Des charges très lourdes pèsent contre Eugène Rwamucyo, selon les Nations Unies
Né en 1959 (selon les informations fournies par Interpol), Eugène Rwamucyo a effectué ses études en Europe et en ex-Union soviétique de 1982 à 1992. Il est ensuite rentré dans son pays, obtenant une chaire à l’Université nationale du Rwanda dans le campus de Butare (sud du pays) et devenant médecin-chef du Centre universitaire de santé publique. Selon les documents que nous nous sommes procurés, dont une copie de la décision du Conseil d’Etat rendue fin 2003, lui refusant le statut de réfugié, «il est de notoriété qu’à Butare, il a participé en 1994 à plusieurs réunions de planification du génocide rwandais», et qu’il «avait élaboré un document préconisant les mesures d’assainissement et d’hygiène permettant d’éviter les épidémies ou leur propagation dues à la concentration  et à la putréfaction des cadavres dans les rues rwandaises».

L’Office de protection des réfugiés avait dès lors «des raisons sérieuses de penser que l’intéressé a pris part, en toute connaissance de cause, à l’organisation des massacres, voire directement aux tueries dans la préfecture de Butare». Et que donc, «il ne peut dès lors soutenir qu’il ignorait le génocide qui se perpétrait à ce moment-là dans son pays d’origine».
Ce même document souligne que «sa responsabilité dans le génocide rwandais est tenue pour établie par les organisations internationales et notamment le Haut-commissariat des Nations Unies aux réfugiés».

Le journal L’Humanité, dans un article paru le 10 avril 2004, présentait également Eugène Rwamucyo comme l’un des idéologues du journal extrémiste Kangura. Cette revue constituait l’un des principaux moyens de communication dans la planification du génocide rwandais. Génocide qui, rappelons-le, a vu la communauté des Hutus procéder à l’élimination systématique des Tutsis, et qui a fait plus de 800 000 morts entre avril et juillet 1994.
Après la chute du régime pour lequel il oeuvrait, Eugène Rwamucyo a tenté d’obtenir, en vain, le statut de réfugié en Côte d’Ivoire en janvier 1995. Avant d’échouer finalement en France, où il vit toujours aujourd’hui.

Le travail des juges n’est pas facilité
Depuis le début des années 90, les relations entre la France et le Rwanda sont particulièrement complexes. Pour ne pas dire explosives. En 2004, la division nationale antiterroriste a remis un rapport qui désigne Paul Kagamé, actuel président rwandais, comme le principal «décisionnaire» de l’attentat contre l’avion présidentiel qui a coûté la vie, le 6 avril 1994, à son homologue de l’époque. Attentat lors duquel 6 militaires français trouvaient également la mort. La France était en effet, à cette époque, l’alliée du pouvoir en place, celui-là même qui est à l’origine du génocide.

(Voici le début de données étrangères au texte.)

Lemma steps_open p es p' : open_ p -> steps step p es p' -> open_ p' /\ dropped es = [].
Proof.
  intros HO. induction 1 as [p|p e p1 es p' H1 _ IH]; [done|]. destruct (step_open _ _ _ HO H1) as [H2 H3].
  destruct (IH H2) as [H4 H5]. split; [done|]. change (e :: es) with ([e] ++ es). unfold dropped in *. by rewrite omap_app, H3, H5.
Qed.

(** The queue is cancelled, and nobody returned before it was empty. *)
Record closing (p : ThreadPool) : Prop := {
  cl_cancelled : cancelled_ (task_queue_ p) = true;
  cl_drained : kReturned ∈ workers_ p -> queue_ (task_queue_ p) = []
}.

Lemma closing_step p e p' :
  closing p -> wstep p e p' -> closing p' /\ posted [e] = [] /\ remaining p = S (remaining p').
Proof.
  intros [H1 H2] [w H]. destruct (worker_step_cases _ _ _ _ H) as (l1 & x & x' & l2 & Hw & Hw' & HC).
  unfold remaining. rewrite Hw, Hw', !fmap_app, !fmap_cons, !sum_list_with_app.
  destruct HC as [(t & l & -> & -> & -> & Hq & E)|[(-> & -> & -> & Hq & Hc & E)|[(t & -> & -> & -> & E)|
      (t & u & todo & -> & -> & [(Hc & -> & E)|(Hc & -> & Hl & E)])]]]; try congruence; rewrite E; cbn.
  all: split_and!; try done; try (rewrite ?Hq; cbn; lia).
  all: split; rewrite E; cbn; try done; rewrite ?Hw'; intros Hin; try done.
  all: rewrite Hw in H2; try (rewrite <- H2; [try done|]; set_solver).
  rewrite H2 in Hq; [done|set_solver].
Qed.

Lemma closing_steps p es p' :
  closing p -> steps wstep p es p' -> closing p' /\ posted es = [] /\ (length es + remaining p')%nat = remaining p.
Proof.
  intros HC. induction 1 as [p|p e p1 es p' H1 _ IH]; [done|]. destruct (closing_step _ _ _ HC H1) as (H2 & H3 & H4).
  destruct (IH H2) as (I1 & I2 & I3). split_and!; [done| |cbn; lia].
  change (e :: es) with ([e] ++ es). unfold posted in *. by rewrite omap_app, H3, I2.
Qed.

Lemma open_closing p : open_ p -> closing (begin_destroy p).
Proof. intros [H1 H2 H3 H4 H5]. split; cbn; [done|]. by intros. Qed.

(** ** Lemmas: where no worker can move *)

Lemma asleep w p x :
  worker_step w p = None -> workers_ p !! w = Some x ->
  x = kReturned \/
  (x = kPopping /\ queue_ (task_queue_ p) = [] /\ cancelled_ (task_queue_ p) = false) \/
  (exists t u todo, x = kRunning t (u :: todo) /\ cancelled_ (task_queue_ p) = false /\
     (capacity_ (task_queue_ p) <= length (queue_ (task_queue_ p)))%nat).
Proof.
  unfold worker_step. intros H Hw. rewrite Hw in H. destruct x as [|t [|u todo]|]; [| | |by left].
  - right. left. unfold Pop in H. destruct (queue_ (task_queue_ p)); [|done]. by destruct (cancelled_ (task_queue_ p)).
  - done.
  - right. right. exists t, u, todo. unfold Post, Push in H. destruct (cancelled_ (task_queue_ p)).
    + by rewrite orb_true_r in H.
    + destruct (Nat.ltb_spec (length (queue_ (task_queue_ p))) (capacity_ (task_queue_ p))); [done|]. by split_and!.
Qed.

(** All the tasks it was given are done, or every worker waits for room in the queue. *)
Lemma open_asleep p :
  open_ p -> (forall w, worker_step w p = None) ->
  (queue_ (task_queue_ p) = [] /\ running p = []) \/
  (length (queue_ (task_queue_ p)) = kDefaultQueueCapacity /\
   Forall (fun x => exists t u todo, x = kRunning t (u :: todo)) (workers_ p)).
Proof.
  intros [H1 H2 H3 H4 H5] Hno.
  assert (forall x, x ∈ workers_ p -> (x = kPopping /\ queue_ (task_queue_ p) = []) \/
    ((exists t u todo, x = kRunning t (u :: todo)) /\ length (queue_ (task_queue_ p)) = kDefaultQueueCapacity)) as HA.
  { intros x Hx. pose proof Hx as [w Hw]%list_elem_of_lookup.
    destruct (asleep w p x (Hno w) Hw) as [->|[(-> & ? & _)|(t & u & todo & -> & _ & Hle)]]; [done|by left|].
    right. split; [eauto|]. lia. }
  destruct (decide (queue_ (task_queue_ p) = [])) as [Hq|Hq].
  - left. split; [done|]. unfold running.
    assert (forall x, x ∈ workers_ p -> x = kPopping) as HP.
    { intros x Hx. destruct (HA x Hx) as [[-> _]|[_ Hl]]; [done|]. by rewrite Hq in Hl. }
    clear - HP. induction (workers_ p) as [|x ws IH]; [done|]. cbn. rewrite (HP x) by by left. apply IH.
    intros. apply HP. by right.
  - right. assert (Forall (fun x => exists t u todo, x = kRunning t (u :: todo)) (workers_ p)) as HF.
    { apply Forall_forall. intros x Hx. destruct (HA x Hx) as [[_ ?]|[? _]]; done. }
    split; [|done]. destruct (workers_ p) as [|x ws] eqn:E; [done|].
    destruct (HA x ltac:(by left)) as [[_ ?]|[_ ?]]; done.
Qed.

Lemma closing_asleep p :
  closing p -> workers_ p <> [] -> (forall w, worker_step w p = None) ->
  joined p /\ queue_ (task_queue_ p) = [] /\ running p = [].
Proof.
  intros [H1 H2] Hne Hno.
  assert (joined p) as HJ.
  { apply Forall_forall. intros x [w Hw]%list_elem_of_lookup.
    destruct (asleep w p x (Hno w) Hw) as [->|[(_ & _ & ?)|(? & ? & ? & _ & ? & _)]]; congruence. }
  split_and!; [done| |].
  - apply H2. destruct (workers_ p) as [|x ws] eqn:E; [done|]. unfold joined in HJ. rewrite E in HJ.
    inversion HJ; subst. by left.
  - unfold running, joined in *. clear - HJ. induction HJ as [|x ws -> _ IH]; [done|]. exact IH.
Qed.

Lemma wstep_step p e p' : wstep p e p' -> step p e p'.
Proof. intros [w H]. by eapply step_worker. Qed.

(** ** Properties *)

(** C26: the pool runs what it is given.  Threads post tasks to a new pool while its
    workers run, in any interleaving: the tasks are taken in the order they were
    accepted, each by one worker, none is dropped, and the queue never holds more
    than 1024 of them.  When no worker can move, either every accepted task is done,
    or each worker is itself posting to the full queue, and the pool hangs.  Once the
    destructor has cancelled the queue nothing more is accepted, the workers have a
    fixed number of steps left however they are scheduled, and when these are made
    every worker has returned, so that the joins return, and every task that was ever
    accepted is done. *)
Theorem pool_runs_tasks (num_threads : Z) (es es' : list event) (p p' : ThreadPool) :
  steps step (construct num_threads) es p -> steps wstep (begin_destroy p) es' p' ->
  posted es = taken es ++ queue_ (task_queue_ p) /\ taken es ≡ₚ finished es ++ running p /\ dropped es = [] /\
  (length (queue_ (task_queue_ p)) <= kDefaultQueueCapacity)%nat /\
  ((forall w, worker_step w p = None) ->
     finished es ≡ₚ posted es \/
     (length (queue_ (task_queue_ p)) = kDefaultQueueCapacity /\
      Forall (fun x => exists t u todo, x = kRunning t (u :: todo)) (workers_ p))) /\
  posted es' = [] /\ (length es' + remaining p')%nat = remaining (begin_destroy p) /\
  posted es = taken (es ++ es') ++ queue_ (task_queue_ p') /\
  ((forall w, worker_step w p' = None) -> joined p' /\ finished (es ++ es') ≡ₚ posted es).
Proof.
  intros HS HD. destruct (steps_open _ _ _ (construct_open num_threads) HS) as [HO Hd].
  destruct (steps_keep _ _ _ _ step_keeps HS) as (A1 & A2 & _).
  destruct (steps_keep _ _ _ _ (fun p e p' H => step_keeps _ _ _ (wstep_step p e p' H)) HD) as (B1 & B2 & _ & _ & B5).
  destruct (closing_steps _ _ _ (open_closing _ HO) HD) as (HC & Hp & Hr).
  change (queue_ (task_queue_ (construct num_threads))) with (@nil T) in A1. cbn in B1, B2, B5. rewrite Hp, app_nil_r in B1.
  assert (running (construct num_threads) = []) as HR0.
  { unfold running, construct. cbn. induction (Z.to_nat _); [done|]. exact IHn. }
  rewrite HR0 in A2. cbn in A1, A2. change (running (begin_destroy p)) with (running p) in B2.
  split_and!; try done; [apply HO| | |].
  - intros Hno. destruct (open_asleep _ HO Hno) as [[Hq Hrun]|Hfull]; [left|by right].
    by rewrite A1, A2, Hq, Hrun, !app_nil_r.
  - unfold taken in *. by rewrite omap_app, <- app_assoc, <- B1.
  - intros Hno. destruct (closing_asleep _ HC ltac:(intros E; rewrite E in B5; apply (op_workers _ HO), length_zero_iff_nil; done) Hno)
      as (HJ & Hq & Hrun). split; [done|].
    rewrite Hq, app_nil_r in B1. rewrite Hrun, app_nil_r in B2. unfold finished in *. rewrite omap_app.
    by rewrite <- B2, app_assoc, <- A2, A1, B1.
Qed.

End ThreadPool.

Arguments ThreadPool : clear implicits.
Arguments Worker : clear implicits.
Arguments event : clear implicits.

(** ** Witnesses *)

(** A schedule: which worker moves, or what is posted from outside. *)
Fixpoint play {T} (posts : T -> list T) (moves : list (nat + T)) (p : ThreadPool T) : option (list (event T) * ThreadPool T) :=
  match moves with
  | [] => Some ([], p)
  | mv :: moves =>
      match (match mv with inl w => worker_step posts w p | inr t => Post t p end) with
      | Some (e, p) => match play posts moves p with Some (es, p) => Some (e :: es, p) | None => None end
      | None => None
      end
  end.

C’est d’ailleurs cet argument qu’a mis en avant Paul Kagamé, toujours en 2004, pour accuser la France d’avoir «directement» participé à ce massacre.
Si l’on ajoute à cela la crainte pour les autorités de voir des ressortissants français au Rwanda victimes de représailles, on comprend pourquoi notre pays ne semble pas très enclin à livrer à la justice les supposés génocidaires.

16 plaintes en France

Ce que confirme Alain Gauthier, président du Collectif des parties civiles pour le Rwanda, créé à Reims en 2001. Et qui depuis, a déposé seize plaintes en France contre des ressortissants rwandais en France fortement suspectés de génocide. Alain Gauthier, qui connaît Eugène Rwamucyo pour l’avoir rencontré lors d’un colloque organisé par les négationnistes* rwandais en 2002, avoue toutefois se sentir bien seul dans cette chasse aux génocidaires : «aucun magistrat français ne s’est engagé sur ces dossiers. Les noms sont connus, mais si nous n’avions pas porté plainte, aucune action en justice n’aurait encore été engagée en France contre ces personnes».

* Les négationnistes sont pour la plupart des Rwandais suspectés d’avoir participé au génocide, mais qui nient farouchement jusqu’à son existence.